04 February 2007

bigger picture

Well, the reason why I wasn't able to write in this journal yesterday was that I slept starting 6 last night till 8 in the morning today. Haha babuyan matulog. Well, I guess that shows how much tired I've been because of the past week. And the funny thing is I didn't regard that as one of my hell weeks. It should've been a rest week even. Haha. Well, that just shows how studying in the Ateneo works. Hell or no hell, you're going to lose some sleep and devote some of your weekend to regaining those lost hours. As if. I've only got Sunday as my weekend and it's not even recreational 'cause I have to do lots of homework for the following week. Haay. Summer, I want you now!

I realized the other day how I should view my life in order that I'd be motivated much better. Look at the big picture. If you look at it, everyday, we're faced with decisions which could either benefit us in the short-run or the long-run. Whatever we choose, it would seriously affect us either way. It could benefit both scenarios, benefit just one or even not benefit us at all. For instance, dealing with the decision on whether to sleep an extra hour could very well spell some change in your life. Who knows, that extra hour of waking up could've allowed you to study more for a subject and could've saved you from failing that if only you'd woken up for that extra hour. Well, if you didn't, then doom might just be cast upon you. Not really though but I hope that illustrated the idea.
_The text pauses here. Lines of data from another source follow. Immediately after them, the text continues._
(** C22: what the encryptor of the peer was given, the reader of the connection gets: if
    the buffer holds the records that a sequence of writes, fragmented and sealed from the
    number that is expected next, became, possibly with a close notification, and then
    less than a record, and there is room, processing puts the bytes of the writes, in
    order and nothing else, behind the unread plaintext, leaves what is less than a
    record, is at the encryptor's number and knows whether the peer closed. *)
Theorem application_data_delivered `{CryptoLaws} c key iv q datas (closing : bool) tail e :
  is_handshaking c = false → app_read_key c = Some key → app_read_iv c = Some iv → length iv = 12 → in_u 64 (read_seq c) →
  fatal_error c = None → received_close_notify c = false →
  send_all suite_aead key iv ((AppData <$> datas) ++ if closing then [RealityRecords.CloseNotify] else []) {| seq := read_seq c; out := [] |} = (e, Ok tt) →
  cipher_holds (out e ++ tail) c → next_record tail = None → plain_holds q c → length (List.concat datas) ≤ remaining_capacity (plaintext_read_buf c) →
  ∃ c', process_new_packets c = (c', Ok (length (q ++ List.concat datas))) ∧ plain_holds (q ++ List.concat datas) c' ∧
    read_seq c' = seq e ∧ received_close_notify c' = closing ∧ (closing = false → cipher_holds tail c').
Proof.
  intros Hh Hk Hi Hiv Hu Hfat Hcl Hsend Hci Htail Hp Hroom.
  destruct (all_sends suite_aead key iv (λ s, suite_laws s) Hiv _ {| seq := read_seq c; out := [] |} _ _ Hu Hsend) as (a & b & w & Ef & Ho & Hop & Hsq & _ & ->). rewrite app_nil_r in Ef. cbn [out seq app] in Ho, Hop. rewrite Ho in Hci.
  rewrite bind_app in Ef. destruct (payload_datas datas) as [Hf Hpl].
  unfold process_new_packets. rewrite Hfat, Hcl. cbn [process_new_packets_inner]. rewrite (act_bind_ok get _ c c c eq_refl).
  unfold is_handshaking in Hh. destruct (handshake_state c) eqn:Est; [done..|]. clear Hh. unfold process_application_data. 
  set (loop := application_loop (S (len (ciphertext_read_buf c))) key iv).
  assert (∃ c', loop c = (c', Ok tt) ∧ plain_holds (q ++ List.concat datas) c' ∧ read_seq c' = seq e ∧ received_close_notify c' = closing ∧ (closing = false → cipher_holds tail c')) as (c' & El & Hp' & Hs' & Hc' & Ht').
  { subst loop. rewrite (holds_len _ _ _ Hci). destruct closing.
    - (* the fragments of the data, then the alert *)
      change ([RealityRecords.CloseNotify] ≫= fragments) with [(CONTENT_TYPE_ALERT, [x01; x00])] in Ef. subst a.
      apply opens_split in Hop as (n1 & w1 & w2 & -> & Hop1 & Hop2). rewrite <- app_assoc in *. rewrite <- Hpl in *.
      destruct (loop_opens key iv _ _ _ _ Hop1 Hf (w2 ++ tail) c q (S (length (w1 ++ w2 ++ tail))) Hci Hp eq_refl Hroom) as (fuel & c1 & -> & Hfu & Hci1 & Hp1 & Hs1 & Hc1); [lia|].
      inversion Hop2 as [|? ln ct ? t m n2 fr n3 rest Hnr Hdec Hnil]; subst. inversion Hnil; subst. destruct fuel as [|fuel]; [lia|].
      rewrite (loop_close key iv fuel c1 _ _ _ _ _ _ Hci1 (next_record_app _ _ _ _ tail Hnr) Hdec). eexists. split; [reflexivity|]. by split_and!.
    - cbn [mbind list_bind] in Ef. rewrite app_nil_r in Ef. subst a. rewrite <- Hpl in *.
      destruct (loop_opens key iv _ _ _ _ Hop Hf tail c q (S (length (w ++ tail))) Hci Hp eq_refl Hroom) as (fuel & c1 & -> & Hfu & Hci1 & Hp1 & Hs1 & Hc1); [lia|].
      destruct fuel as [|fuel]; [lia|]. rewrite (loop_done key iv fuel c1 tail Hci1 Htail). exists c1. split_and!; try done. by rewrite Hc1. }
  exists c'. split; [|by split_and!]. destruct Hp' as [Hp' Hr'].
  rewrite (act_bind_ok (λ c, _) _ c c' tt) by (rewrite (act_bind_ok get _ c c c eq_refl), Hk, Hi; exact El). rewrite (act_bind_ok get _ c' c' c' eq_refl). cbn. by rewrite (holds_len _ _ _ Hp').
Qed.

(** ** A handshake under toy primitives *)
Definition pad_to (n : nat) (l : bytes) : bytes := take n (l ++ replicate n x00).

Lemma length_pad_to n l : length (pad_to n l) = n.
Proof. unfold pad_to. rewrite length_take, length_app, length_replicate. lia. Qed.

#[export] Instance toy_crypto : Crypto := {
  suite_aead := λ _, toy_aead;
  hmac s k m := pad_to (hash_len s) (m ++ k);
  digest s m := pad_to (hash_len s) (rev m);
  hmac_sha512 k m := pad_to 64 (k ++ m);
  hkdf_sha256_extract salt ikm := ikm ++ salt;
  hkdf_sha256_expand prk info := Some (pad_to 32 (info ++ prk));
  aes_256_gcm := toy_aead;
  compute_public_key a := Some (pad_to 32 a);
  agree a b := Some (pad_to 32 (zip_with xor_byte a b));
  ed25519_verify pk content sig := bool_decide (sig = pad_to 64 (pk ++ rev content));
  x509_from_der der := Some (take 32 der, drop 32 der) }.

#[export] Instance toy_crypto_laws : CryptoLaws toy_crypto.
Proof.
  split.
  - intros s. apply toy_laws.
  - apply toy_laws.
  - intros s k m. apply length_pad_to.
  - intros s m. apply length_pad_to.
  - intros a p [= <-]. apply length_pad_to.
  - intros a b s [= <-]. apply length_pad_to.
Qed.

Definition demo_config : RealityClientConfig :=
  {| public_key := replicate 32 x01; short_id := replicate 8 x02; server_name := list_byte_of_string "example.org"; cipher_suites := [] |}.
Definition demo_private : bytes := replicate 32 x03.
Definition demo_random : bytes := replicate 32 x04.
Definition demo_memory : bytes := replicate CIPHERTEXT_READ_BUF_CAPACITY x00.
Definition demo_new : res Connection := new_connection demo_config demo_memory demo_memory demo_private demo_random (Some 1700000000)%Z.
Definition demo_c0 : Connection := unwrap_or (initial demo_config demo_memory demo_memory) demo_new.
In my case, I've thought about why I keep on doing kinda poorly this time around and I've pinpointed it to my affinity for choosing the short-run benefits rather than the long-run. I've always satisfied my craving for the immediate goals and desires rather than those which I should be working for a long time. For me, it's wrong because I'm letting go of a more satisfying long-term end rather than a short-term one. Well, my life has been tumbling down the hill of misery 'cause I'd always go for the immediate ones. If only I learn how to prioritize more important long-term goals, then I'd escape the rut I'm currently stuck in.

I promise to think about my decisions more carefully now and prioritize goals which are much more worth my time and effort. Make me always remember to look at the bigger and grander picture before I jump to conclusions. Lord, help me.